Cloud computing attention is often paid to moving compute requirements from the enterprise data center to public clouds. While the technology enables a number of innovative solutions around mobile and social environments, analytics is often seen as an in-house solution that requires highly specialized skills.
Cloud providers have upped their game in data analytics. No longer are they just providing you with an environment, managing the underlying machines, they are now managing underlying systems – systems specific to your needs like big data. This fits well with mid-sized companies that are hungry for analytic solutions to enable them to compete with large enterprise competitors.
Recently, I sat down with Jonathan Pickard of Analyzer 1. Jonathan has worked on both the business side and IT side to create game changing business intelligence solutions, for some of the largest enterprises. Focusing on rapid delivery, the cloud has been a game changer for Analyzer 1. As cloud BI solutions have begun to mature, Jonathan said, “we can now safely and effectively deliver to our clients at a pace never seen before.” I put together some questions for him:
Should an organization create big data systems themselves or use the cloud?
It depends. Let’s consider a database your company will use for big data analytics and ask these questions. Do you have a data security plan established in case of a machine outage, building fire or network attack? Have a plan to update all the layers of you system, that’s fast and non-disruptive; including hardware updates, network updates, OS updates, and database updates. Do you know the best practices associate with configuring your specific machine and database? Do you have multiple people that can be fully committed to the management the database and fix any unforeseen issues? This is just the tip of the iceberg for managing one component of your analytic system, not including associated management and planning issues.
So how can the cloud help a company with big data analytics?
Well again let’s look at a database, in this case an analytical database, Amazon Redshift. Redshift is a technology disruptor, for several reasons: analytic processing power, ease of management, and price ~ $1000 per TB per year. For people that are used to working in a larger company, they may be shocked at this price point. This is not only the price for the database per terabyte, we’re including the management of the underlying systems: facility, redundancy, maintenance, upgrades, and security features. Plus, like other systems in Amazons Web Services, it offers an easy management system that can be up and running within minutes. Typically, I demo the setup of a complete analytical system in less than 2 hours using AWS that includes the setup of a secure environment setup, ETL, analytical database, and analytical application.
What kind of organization is the cloud for?
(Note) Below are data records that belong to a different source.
(** * ronnin: the ticket description engine and the network-call field parser

    A shallow embedding of [internal/services] (the Jira service:
    [CreateTicket], [getRandomTeamMember]; the ticket store's queries), of
    [internal/models] ([ReportIssueRequest.GetNetworkCalls]) and of
    [internal/handlers] ([CreateTicketGin], [GetTicketByIDGin],
    [GetAllTicketsGin], [ReportIssue]).

    Go strings are byte sequences: they are [string] here (a list of 8-bit
    [ascii]), [len] counts bytes and slicing is positional.  Go's [int] is
    [Z]; every integer the code computes is a difference of string lengths
    and small constants, far inside the 64-bit range, so no wrap-around
    occurs.  Integer division is Go's truncating [/], that is [Z.quot].
    A run-time panic (slice bounds out of range, index out of range) is
    the outcome [Panic]. *)

From stdpp Require Import gmap strings list sorting.
From Stdlib Require Import ZArith Lia.

Open Scope Z_scope.

(** ** Go strings *)

Module GoString.

(** The line feed, the double quote, the single quote and the backslash,
    as characters and as one-character strings. *)
Definition lf : Ascii.ascii := Ascii.ascii_of_N 10.
Definition dq : Ascii.ascii := Ascii.ascii_of_N 34.
Definition sq : Ascii.ascii := Ascii.ascii_of_N 39.
Definition bs : Ascii.ascii := Ascii.ascii_of_N 92.

Definition LF : string := String lf "".
Definition DQ : string := String dq "".
Definition SQ : string := String sq "".
Definition BS : string := String bs "".

(** The characters of [s], each replaced by the string [f] gives for
    it. *)
Fixpoint expand (f : Ascii.ascii -> string) (s : string) : string :=
  match s with
  | EmptyString => EmptyString
  | String c rest => f c +:+ expand f rest
  end.

(** [len(s)] *)
Definition len (s : string) : Z := Z.of_nat (String.length s).

(** [s[:hi]]; the run time panics unless [0 <= hi <= len(s)]. *)
Definition slice_to (s : string) (hi : Z) : option string :=
  if (0 <=? hi) && (hi <=? len s)
  then Some (String.substring 0 (Z.to_nat hi) s)
  else None.

(** [s[lo:hi]]; the run time panics unless [0 <= lo <= hi <= len(s)]. *)
Definition slice (s : string) (lo hi : Z) : option string :=
  if (0 <=? lo) && (lo <=? hi) && (hi <=? len s)
  then Some (String.substring (Z.to_nat lo) (Z.to_nat (hi - lo)) s)
  else None.

(** [strings.HasPrefix(s, p)] *)
Definition HasPrefix (s p : string) : bool := String.prefix p s.

(** [strings.HasSuffix(s, p)] *)
Definition HasSuffix (s p : string) : bool :=
  String.prefix (String.rev p) (String.rev s).

(** [strings.ReplaceAll(s, old, new)] for a non-empty [old]: the
    non-overlapping occurrences of [old] are replaced from left to right.
    [fuel] bounds the scan; [String.length s] is always enough. *)
Fixpoint replace_from (fuel : nat) (s old new : string) : string :=
  match fuel with
  | O => s
  | S fuel' =>
      match s with
      | EmptyString => EmptyString
      | String c rest =>
          if String.prefix old s
          then new +:+ replace_from fuel'
                 (String.substring (String.length old)
                    (String.length s - String.length old) s) old new
          else String c (replace_from fuel' rest old new)
      end
  end.
Lemma loadPointCloud_run_witness :
  ∃ w2 s r1 r2,
    log Bench.after_cloud = log w2
      ++ [EvExec cmdComputeDisparityMap {[ [Name itmCameras] := VStr s ]} (Some r1);
          EvExec cmdComputePointMap {[ [Name itmCameras] := VStr s ]} (Some r2)] ∧
    Bench.toPointCloud (tree Bench.after_cloud)
      (Bench.stereo_item ++ [Name itmImages; Name itmPointMap]) = Ok 9.
Proof.
  destruct (loadPointCloud_run Bench.device Bench.toPointCloud Bench.session
              (mkRect 0 0 100 80) true Bench.imaging Bench.after_cloud 9)
    as (w1 & w2 & s & r1 & t1 & r2 & _ & _ & _ & _ & _ & Hlog & Hcloud);
    [reflexivity|].
  exists w2, s, r1, r2. split; [exact Hlog|exact Hcloud].
Defined.

(** Without a monocular camera the point map is rendered for the empty
    serial number. *)
Lemma loadRegisteredPointCloud_run_witness :
  ∃ t1 r2,
    Bench.device cmdRenderPointMap
      (<[[Name itmCamera] := VStr ""]> (<[[Name itmNear] := VInt 1]> ∅))
      (<[[Name itmParameters; Name itmRenderPointMap; Name itmUseOpenGL] := VBool false]> t1)
    = (Some r2, tree Bench.after_registered) ∧
    Bench.toPointCloud (tree Bench.after_registered)
      [Name itmImages; Name itmRenderPointMap] = Ok 11.
Proof.
  destruct (loadRegisteredPointCloud_run Bench.device Bench.toPointCloud Bench.stereo_only
              (mkRect 0 0 0 0) false Bench.imaging Bench.after_registered 11)
    as (t1 & ms & r2 & Hms & Hdev & _ & Hcloud); [reflexivity|].
  cbn in Hms. subst ms. exists t1, r2. split; [exact Hdev|exact Hcloud].
Defined.

Lemma detectCalibrationPattern_estimate_failure_witness :
  (detectCalibrationPattern Bench.no_estimate Bench.session 1 false Bench.fresh).1
  = Throw NxCommandError.
Proof.
  rewrite (detectCalibrationPattern_estimate_failure Bench.no_estimate Bench.session 1 4
             false Bench.fresh Bench.after_recording
             (<[flex_view_item Bench.session := VInt 0]> (tree Bench.after_recording))).
  - reflexivity.
  - reflexivity.
  - reflexivity.
  - lia.
  - reflexivity.
Defined.
(** [datetime.now().isoformat()]: the [n]-th read of the clock. *)
Definition now (isoformat_now : nat → string) : M string :=
  λ st, (inr (isoformat_now (State.ticks st)),
         {| State.heap := State.heap st;
            State.trace := State.trace st;
            State.ticks := S (State.ticks st) |}).

(** ** Module-level functions *)

Definition malformed_json_template : string :=
  "HuggingFace API returned a malformed JSON string for tool call arguments. This tool call will be skipped. Tool call ID: {_id}, Tool name: {_name}, Arguments: {_arguments}".

Definition unexpected_type_template : string :=
  "HuggingFace API returned tool call arguments of type {_type}. Valid types are dict and str. This tool call will be skipped. Tool call ID: {_id}, Tool name: {_name}, Arguments: {_arguments}".

Definition tool_call_warning (template : string) (hfapi_tc : HFToolCall.t) : Warning.t :=
  {| Warning.template := template;
     Warning.fields :=
       [("_id", VStr (HFToolCall.id hfapi_tc));
        ("_name", VStr (Fn.name (HFToolCall.function hfapi_tc)));
        ("_arguments", Fn.arguments (HFToolCall.function hfapi_tc))] |}.

Section Normalizer.
Variable json_loads : string → Json.result.

(** The [arguments] variable of one loop iteration, after the type
    dispatch on [hf_arguments]. *)
Definition parse_arguments (hfapi_tc : HFToolCall.t) : M (option value) :=
  let hf_arguments := Fn.arguments (HFToolCall.function hfapi_tc) in
  match hf_arguments with
  | VDict _ => ret (Some hf_arguments)
  | VStr s =>
      (* only [json.JSONDecodeError] is caught *)
      match json_loads s with
      | Json.Decoded v => ret (Some v)
      | Json.JSONDecodeError =>
          emit (EvWarning (tool_call_warning malformed_json_template hfapi_tc));;
          ret None
      | Json.Raises e => raise e
      end
  | _ =>
      emit (EvWarning (tool_call_warning unexpected_type_template hfapi_tc));;
      ret None
  end.

(** One iteration of the loop; [if arguments:] is false on [None] and on
    a falsy parsed value. *)
Definition convert_body (tool_calls : list ToolCall.t) (hfapi_tc : HFToolCall.t)
    : M (list ToolCall.t) :=
  let* arguments := parse_arguments hfapi_tc in
  match arguments with
  | Some v =>
      if truthy v then
        ret (tool_calls ++
             [{| ToolCall.tool_name := Fn.name (HFToolCall.function hfapi_tc);
                 ToolCall.arguments := v;
                 ToolCall.id := Some (HFToolCall.id hfapi_tc) |}])
      else ret tool_calls
  | None => ret tool_calls
  end.

Definition _convert_hfapi_tool_calls (hfapi_tool_calls : option (list HFToolCall.t))
    : M (list ToolCall.t) :=
  match hfapi_tool_calls with
  | None | Some [] => ret []
  | Some tcs => for_each convert_body [] tcs
  end.
End Normalizer.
An all-in cloud strategy is not for everyone, if you are a very large company and want to make BI, and analytics a core competency, you may want to consider developing in house. However, this includes paying for the best people in the industry, as well as all the infrastructure costs that go into running such system. While it may seem like in the long run, you may save money, you still have to dedicate your time, resources and staff to managing such infrastructure instead of putting those resources towards projects that differentiate your business. Speed is another issue. Already have systems locally associated with big data? Then you may need to move those systems into the cloud as well; else you could face bandwidth or even speed of light issues. Finally, though many cloud providers are approved to hold most data including military and financial, law to have personal oversight of the machines holding your data may restrict you.
What are benefits of practicing analytics on the cloud vs on-premise?
For most, the cloud offers big data practitioners a less expensive and faster way to get into the big data game. But what did uncle Ben say, “with great power comes great responsibility” and the same holds true with data in the cloud. Cloud provider have made it so easy to get data in the cloud, utilize it, and secure it, but some don’t also spend the small amount of time to ensure the latter. So if you are doing a proof of concept with a cloud provider use dummy data or ensure that you know what security protocols are appropriate for your situation and always use them.
Analytics is becoming the core differentiator for business success. The cloud, specifically AWS, allows companies of all sizes to take advantage of this analytic power. At the AWS re:Invent event in Las Vegas this week, the interest in Amazon’s Redshift offering has grown significantly considering the product was released just a year ago. Similar products from large enterprise software vendors are sparse and not ready for prime time yet. If mid-sized companies want to leverage analytics, cloud based solutions should definitely be on the short list. For larger companies, there may be some workloads that fit this model.